Movement RPCs are unreliable which could cause them to be lost and arrive out of order, however flushing the server moves should ensure the client moves are simulated on the server before the montage RPC arrives if no packet loss is encountered right (or latency spike)?
That is generally a good understanding.
So from my understanding (and again, please correct me if I’m wrong here), the montage RPC will set the active montage on the server, but root accumulation should match the client because the server will advance the montage with the same deltas as the client, since this all happens where the server simulates the client moves received from the RPCs right?
Yes but there is a caveat there that while the montage on the client and server is guaranteed to play, they may not be in sync. There could still be latency delta of the starting point. A reliable RPC to start the montage (through the Play Montage and Wait) is still subject to latency, potentially further latency because while it is guaranteed to arrive, it basically will continue to send packets until the server/client has reported it has received them all.
According to that logic, I imagine the worst case scenario happens when a movement RPC from the client is lost or delayed and the server ends up simulating it after receiving the montage RPC. That would technically mean that the server simulates client moves accumulating root motion when in reality it shouldn’t have done that, is that correct?
Yes that is possible. If the server is behind by a lot (in your case) you could have a positional correction.
In this scenario, it appears to me like with the standard setup it is impossible to guarantee no mispredicitons when triggering an animation with root motion from an ability (with or without motion warp), is that correct?
Yeah, it can’t be guaranteed without additional work. Previously, I mentioned using the ClientTime that comes from client movement RPC to use as a validation of when to trigger the montage. There is also a variable in the PlayerState->Ping, so with those you could calculate the offset from server time to “sync” up the start of your montage events as close as possible between the server and activating client. This should also answer your first question as well, but it is not safe to assume that even though you’ve triggered the server and client to play montage, that they are 100% in sync with a default setup. They will proceed with the same deltas, but the ending time might be different potentially causing a correction, and in your case, multiple as you progress further through your combo system.

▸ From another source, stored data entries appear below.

(* ===== verification/Dpos2Types.v ===== *)
(** * Data and storage of the second dpos contract (src/builtin/plugins/dposv2)

    The records, the arithmetic of util.go and the lists of storage.go.  The parameters,
    the state, the tally and the tiers have the fields of those of the third contract
    and are shared with it (DposTypes.v, DposMath.v).

    The contract keeps each of its lists under one key.  The Go lists hold pointers:
    [Get] returns a pointer into the list, and a write through it is [alter_first] on
    the list here.  Sorting is [go_sort]; where two records of a list compare equal
    (two delegations of a delegator to one validator) [sort.Sort] may put them in
    either order. *)

From Stdlib Require Import Ascii.
From S2P Require Import Prelude Contract DposTypes DposMath DposStorage DposHandlers.

(** ** Records *)

Record Delegation2 := mkDelegation2 {
  e_Validator : Address;
  e_Delegator : Address;
  e_UpdateValidator : option Address;
  e_Amount : Z;
  e_UpdateAmount : Z;
  e_Height : Z;
  e_LocktimeTier : Z;
  e_LockTime : Z;
  e_State : DelegationState;
}.

Record Candidate2 := mkCandidate2 {
  k_PubKey : bytes;
  k_Address : Address;
  k_Fee : Z;
  k_NewFee : Z;
  k_FeeDelayCounter : Z;
  k_Name : string;
  k_Description : string;
  k_Website : string;
}.

Record Distribution := mkDistribution { i_Address : Address; i_Amount : Z }.

(** The whitelist amount comes from a request, which may leave it out. *)
Record Statistic2 := mkStatistic2 {
  u_Address : Address;
  u_PubKey : bytes;
  u_DistributionTotal : Z;
  u_DelegationTotal : Z;
  u_SlashPercentage : Z;
  u_WhitelistAmount : option Z;
  u_WhitelistLocktime : Z;
}.

Definition e_with_Amount (x : Z) (d : Delegation2) : Delegation2 :=
  mkDelegation2 (e_Validator d) (e_Delegator d) (e_UpdateValidator d) x (e_UpdateAmount d) (e_Height d) (e_LocktimeTier d) (e_LockTime d) (e_State d).
Definition e_with_Validator (x : Address) (d : Delegation2) : Delegation2 :=
  mkDelegation2 x (e_Delegator d) (e_UpdateValidator d) (e_Amount d) (e_UpdateAmount d) (e_Height d) (e_LocktimeTier d) (e_LockTime d) (e_State d).
(** A pending update: its amount and its kind. *)
Definition e_with_Update (x : Z) (st : DelegationState) (d : Delegation2) : Delegation2 :=
  mkDelegation2 (e_Validator d) (e_Delegator d) (e_UpdateValidator d) (e_Amount d) x (e_Height d) (e_LocktimeTier d) (e_LockTime d) st.
Definition e_redelegating (v : Address) (d : Delegation2) : Delegation2 :=
  mkDelegation2 (e_Validator d) (e_Delegator d) (Some v) (e_Amount d) (e_UpdateAmount d) (e_Height d) (e_LocktimeTier d) (e_LockTime d) REDELEGATING.

Definition u_with_Distribution (x : Z) (s : Statistic2) : Statistic2 :=
  mkStatistic2 (u_Address s) (u_PubKey s) x (u_DelegationTotal s) (u_SlashPercentage s) (u_WhitelistAmount s) (u_WhitelistLocktime s).
Definition u_with_Slash (x : Z) (s : Statistic2) : Statistic2 :=
  mkStatistic2 (u_Address s) (u_PubKey s) (u_DistributionTotal s) (u_DelegationTotal s) x (u_WhitelistAmount s) (u_WhitelistLocktime s).
Definition u_with_Whitelist (amount : option Z) (locktime : Z) (s : Statistic2) : Statistic2 :=
  mkStatistic2 (u_Address s) (u_PubKey s) (u_DistributionTotal s) (u_DelegationTotal s) (u_SlashPercentage s) amount locktime.
Definition u_elected (pubkey : bytes) (total : Z) (s : Statistic2) : Statistic2 :=
  mkStatistic2 (u_Address s) pubkey (u_DistributionTotal s) total (u_SlashPercentage s) (u_WhitelistAmount s) (u_WhitelistLocktime s).

(** ** Arithmetic (util.go) *)

Definition basisPoints : Z := 10000.

Definition denom (granular : bool) : Z := if granular then billionth else basisPoints.

Definition CalculatePreciseFraction (frac total : Z) (granular : bool) : Z := bigDiv (total * frac) (denom granular).

Definition CalculateFraction (frac total : Z) (granular : bool) : Z :=
  CalculatePreciseFraction (if granular then basisPointsToBillionths frac else frac) total granular.

Definition calculateShare (delegation total rewards : Z) (granular : bool) : Z :=
  let frac := if IsZero total then 0 else bigDiv (delegation * denom granular) total in
  CalculatePreciseFraction frac rewards granular.

Definition calculateTierLocktime (tier electionCycleLength : Z) : Z :=
  if (tier =? TIER_ZERO) && (electionCycleLength <? TierLocktimeMap tier) then electionCycleLength else TierLocktimeMap tier.

(** A tier that is not in the map has the bonus nil, and multiplying it panics. *)
Definition calculateWeightedDelegationAmount (delegation : Delegation2) (granular : bool) : Res Z :=
  match TierBonusMap (e_LocktimeTier delegation) with
  | Some bonusPercentage => Ok (CalculateFraction bonusPercentage (e_Amount delegation) granular)
  | None => Panic
  end.

Definition calculateWeightedWhitelistAmount (statistic : Statistic2) : Res Z :=
  match TierBonusMap (TierMap (u_WhitelistLocktime statistic)), u_WhitelistAmount statistic with
  | Some bonus, Some amount => Ok (CalculateFraction bonus amount true)
  | _, _ => Panic
  end.

(** *** The repairs of the migration *)

Definition hex_digit (c : ascii) : N :=
  let n := N_of_ascii c in
  if (n <=? 57)%N then (n - 48)%N else if (n <=? 70)%N then (n - 55)%N else (n - 87)%N.
Fixpoint of_hex (s : string) : bytes :=
  match s with
  | String a (String b s) => String (ascii_of_N (16 * hex_digit a + hex_digit b)) (of_hex s)
  | _ => EmptyString
  end.

Definition plasmaValidators : list Address :=
  mkAddress "default" <$> (of_hex <$>
    ["0e99fc16e32e568971908f2ce54b967a42663a26"; "ac3211caecc45940a6d2ba006ca465a647d8464f";
     "69c48768dbac492908161be787b7a5658192df35"; "2a3a7c850586d4f80a12ac1952f88b1b69ef48e1";
     "4a1b8b15e50ce63cc6f65603ea79be09206cae70"; "0ce7b61c97a6d5083356f115288f9266553e191e"]).
Definition plasma0 : Address := mkAddress "default" (of_hex "0e99fc16e32e568971908f2ce54b967a42663a26").
Definition doubledDelegator : Address := mkAddress "default" (of_hex "Dc93E46f6d22D47De9D7E6d26ce8c3b7A13d89Cb").
Definition doubledValidator : Address := mkAddress "default" (of_hex "a38c27e8cf4a443e805065065aefb250b1e1cef2").

Section Lists.
Context {LIB : DiademLib}.

Definition same_local (a b : Address) : bool := local_compare (Local a) (Local b) =? 0.

Definition adjustValidatorIfInPlasmaValidators (delegation : Delegation2) : Address :=
  if existsb (same_local (e_Validator delegation)) plasmaValidators then plasma0 else e_Validator delegation.

Definition adjustDoubledDelegationAmount (delegation : Delegation2) : Z :=
  if same_local doubledValidator (e_Validator delegation) && same_local doubledDelegator (e_Delegator delegation)
  then bigDiv (e_Amount delegation) 2 else e_Amount delegation.

(** ** Lists (storage.go) *)

(** *** Delegations *)

Definition pair_is (validator delegator : Address) (d : Delegation2) : bool :=
  same_local (e_Validator d) validator && same_local (e_Delegator d) delegator.

Definition DelegationList_Get (dl : list Delegation2) (validator delegator : Address) : option Delegation2 :=
  List.find (pair_is validator delegator) dl.

(** What [Set] and [Set2] copy to the delegation that is already there. *)
Definition copy_fields (tier : bool) (x past : Delegation2) : Delegation2 :=
  mkDelegation2 (e_Validator past) (e_Delegator past) (e_UpdateValidator past) (e_Amount x) (e_UpdateAmount x) (e_Height x)
    (if tier then e_LocktimeTier x else e_LocktimeTier past) (e_LockTime x) (e_State x).

Definition set_delegation (tier : bool) (x : Delegation2) (dl : list Delegation2) : list Delegation2 :=
  match DelegationList_Get dl (e_Validator x) (e_Delegator x) with
  | None => dl ++ [x]
  | Some _ => alter_first (pair_is (e_Validator x) (e_Delegator x)) (copy_fields tier x) dl
  end.

Definition DelegationList_Set : Delegation2 → list Delegation2 → list Delegation2 := set_delegation false.
Definition DelegationList_Set2 : Delegation2 → list Delegation2 → list Delegation2 := set_delegation true.

(** [byValidatorAndDelegator.Less] *)
Definition lessValidatorAndDelegator (x y : Delegation2) : bool :=
  let diff := address_compare (e_Validator x) (e_Validator y) in
  let diff := if diff =? 0 then address_compare (e_Delegator x) (e_Delegator y) else diff in
  diff <? 0.
Definition sortDelegations (dl : list Delegation2) : list Delegation2 := go_sort lessValidatorAndDelegator dl.

(** *** Statistics *)

Definition stat_at (address : Address) (s : Statistic2) : bool := same_local (u_Address s) address.
Definition StatisticList_Get (sl : list Statistic2) (address : Address) : option Statistic2 := List.find (stat_at address) sl.

(** [byValidatorAddress.Less] *)
Definition lessValidatorAddress (x y : Statistic2) : bool := local_compare (Local (u_Address x)) (Local (u_Address y)) <? 0.
Definition sortStatistics (sl : list Statistic2) : list Statistic2 := go_sort lessValidatorAddress sl.

(** *** Distributions *)

Definition dist_of (delegator : Address) (d : Distribution) : bool := same_local (i_Address d) delegator.
Definition DistributionList_Get (dl : list Distribution) (delegator : Address) : option Distribution := List.find (dist_of delegator) dl.

Definition IncreaseDistribution (delegator : Address) (increase : Z) (dl : list Distribution) : list Distribution :=
  match DistributionList_Get dl delegator with
  | None => dl ++ [mkDistribution delegator increase]
  | Some _ => alter_first (dist_of delegator) (λ d, mkDistribution (i_Address d) (i_Amount d + increase)) dl
  end.

Definition ResetTotal (delegator : Address) (dl : list Distribution) : Res (list Distribution) :=
  match DistributionList_Get dl delegator with
  | None => Err (ErrMsg "Distribution record not found.")
  | Some _ => Ok (alter_first (dist_of delegator) (λ d, mkDistribution (i_Address d) 0) dl)
  end.

(** [byAddressAndAmount.Less]: larger addresses first. *)
Definition lessAddressAndAmount (x y : Distribution) : bool :=
  let diff := bytes_compare (Local (i_Address x)) (Local (i_Address y)) in
  let diff := if diff =? 0 then Z.sgn (i_Amount x - i_Amount y) else diff in
  0 <? diff.
Definition sortDistributions (dl : list Distribution) : list Distribution := go_sort lessAddressAndAmount dl.

(** *** Candidates *)

Definition cand_at (addr : Address) (c : Candidate2) : bool := same_local (k_Address c) addr.
Definition CandidateList_Get (c : list Candidate2) (addr : Address) : option Candidate2 := List.find (cand_at addr) c.
Definition GetByPubKey (c : list Candidate2) (pubkey : bytes) : option Candidate2 :=
  List.find (λ cand, bytes_compare (k_PubKey cand) pubkey =? 0) c.
(** The assignment to a candidate that is found goes to the loop variable. *)
Definition CandidateList_Set (cand : Candidate2) (c : list Candidate2) : list Candidate2 :=
  if existsb (λ candidate, same_local (k_Address cand) (k_Address candidate)) c then c else c ++ [cand].
Definition CandidateList_Delete (addr : Address) (c : list Candidate2) : list Candidate2 := remove_first (cand_at addr) c.

(** [byAddress.Less] *)
Definition lessAddress (x y : Candidate2) : bool := local_compare (Local (k_Address x)) (Local (k_Address y)) <? 0.
Definition sortCandidates (cands : list Candidate2) : list Candidate2 := go_sort lessAddress cands.
End Lists.

(** [LocalAddressFromPublicKeyV2] is a function of the client library. *)
Definition GetV2 (local_from_pubkey_v2 : bytes → bytes) (sl : list Statistic2) (address : bytes) : option Statistic2 :=
  List.find (λ stat, bytes_compare (local_from_pubkey_v2 (u_PubKey stat)) address =? 0) sl.

(** ** The store of the contract, a field per key *)

Record Dpos2Store := mkDpos2Store {
  s2_state : option State;
  s2_candidates : option (list Candidate2);
  s2_delegations : option (list Delegation2);
  s2_distributions : option (list Distribution);
  s2_statistics : option (list Statistic2);
  s2_tally : option RequestBatchTally;
}.

Definition empty_dpos2_store : Dpos2Store := mkDpos2Store None None None None None None.

Definition loadState (s : Dpos2Store) : Res State :=
  match s2_state s with Some state => Ok state | None => Err ErrNotFound end.
Definition loadCandidateList (s : Dpos2Store) : list Candidate2 := default [] (s2_candidates s).
Definition loadDelegationList (s : Dpos2Store) : list Delegation2 := default [] (s2_delegations s).
Definition loadDistributionList (s : Dpos2Store) : list Distribution := default [] (s2_distributions s).
Definition loadValidatorStatisticList (s : Dpos2Store) : list Statistic2 := default [] (s2_statistics s).
Definition loadRequestBatchTally (s : Dpos2Store) : RequestBatchTally := default (mkTally 0 0 0) (s2_tally s).

Section Save.
Context {LIB : DiademLib}.

Definition saveState (state : State) (s : Dpos2Store) : Dpos2Store :=
  mkDpos2Store (Some (st_with_Validators (sortValidators (st_Validators state)) state)) (s2_candidates s) (s2_delegations s)
    (s2_distributions s) (s2_statistics s) (s2_tally s).
Definition saveCandidateList (cl : list Candidate2) (s : Dpos2Store) : Dpos2Store :=
  mkDpos2Store (s2_state s) (Some (sortCandidates cl)) (s2_delegations s) (s2_distributions s) (s2_statistics s) (s2_tally s).
Definition saveDelegationList (dl : list Delegation2) (s : Dpos2Store) : Dpos2Store :=
  mkDpos2Store (s2_state s) (s2_candidates s) (Some (sortDelegations dl)) (s2_distributions s) (s2_statistics s) (s2_tally s).
Definition saveDistributionList (dl : list Distribution) (s : Dpos2Store) : Dpos2Store :=
  mkDpos2Store (s2_state s) (s2_candidates s) (s2_delegations s) (Some (sortDistributions dl)) (s2_statistics s) (s2_tally s).
Definition saveValidatorStatisticList (sl : list Statistic2) (s : Dpos2Store) : Dpos2Store :=
  mkDpos2Store (s2_state s) (s2_candidates s) (s2_delegations s) (s2_distributions s) (Some (sortStatistics sl)) (s2_tally s).
Definition saveRequestBatchTally (tally : RequestBatchTally) (s : Dpos2Store) : Dpos2Store :=
  mkDpos2Store (s2_state s) (s2_candidates s) (s2_delegations s) (s2_distributions s) (s2_statistics s) (Some tally).
End Save.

We have tried not correcting the client until the move is done but unfortunately that can generate really big corrections if you collide against things that are out of sync.
Understood, this approach would require work to hook up the end sync point and handle those cases.
I took a deeper look at your graph as well, and I did notice some further problems:
- Your wait on input press is a latent action, and is also subject to latency. So when you get the input action from WaitInputPress to play the next montage you could create more out of sync montage triggering by latency.
- On top of this, because you don’t stop the previous PlayMontageAndWait async task, you could have a stack of montage tasks playing. In general, it is not a good idea to chain latent actions.
This could potentially be the bulk of your issues. I did a little bit of research to one of your first questions, and on Fortnite each combo move is a separate ability, but that is because we have further systems to manage input timing windows.
Lastly, you may also want to look into turning off MoveCombining during these actions. The character movement component will evaluate for similar movement corrections and then wait to actually do a move correction once the delta is high enough, this is tunable as well through some CVars, but I think for your case you might want to turn that off and see how that affects your capsule’s response during normal networked play.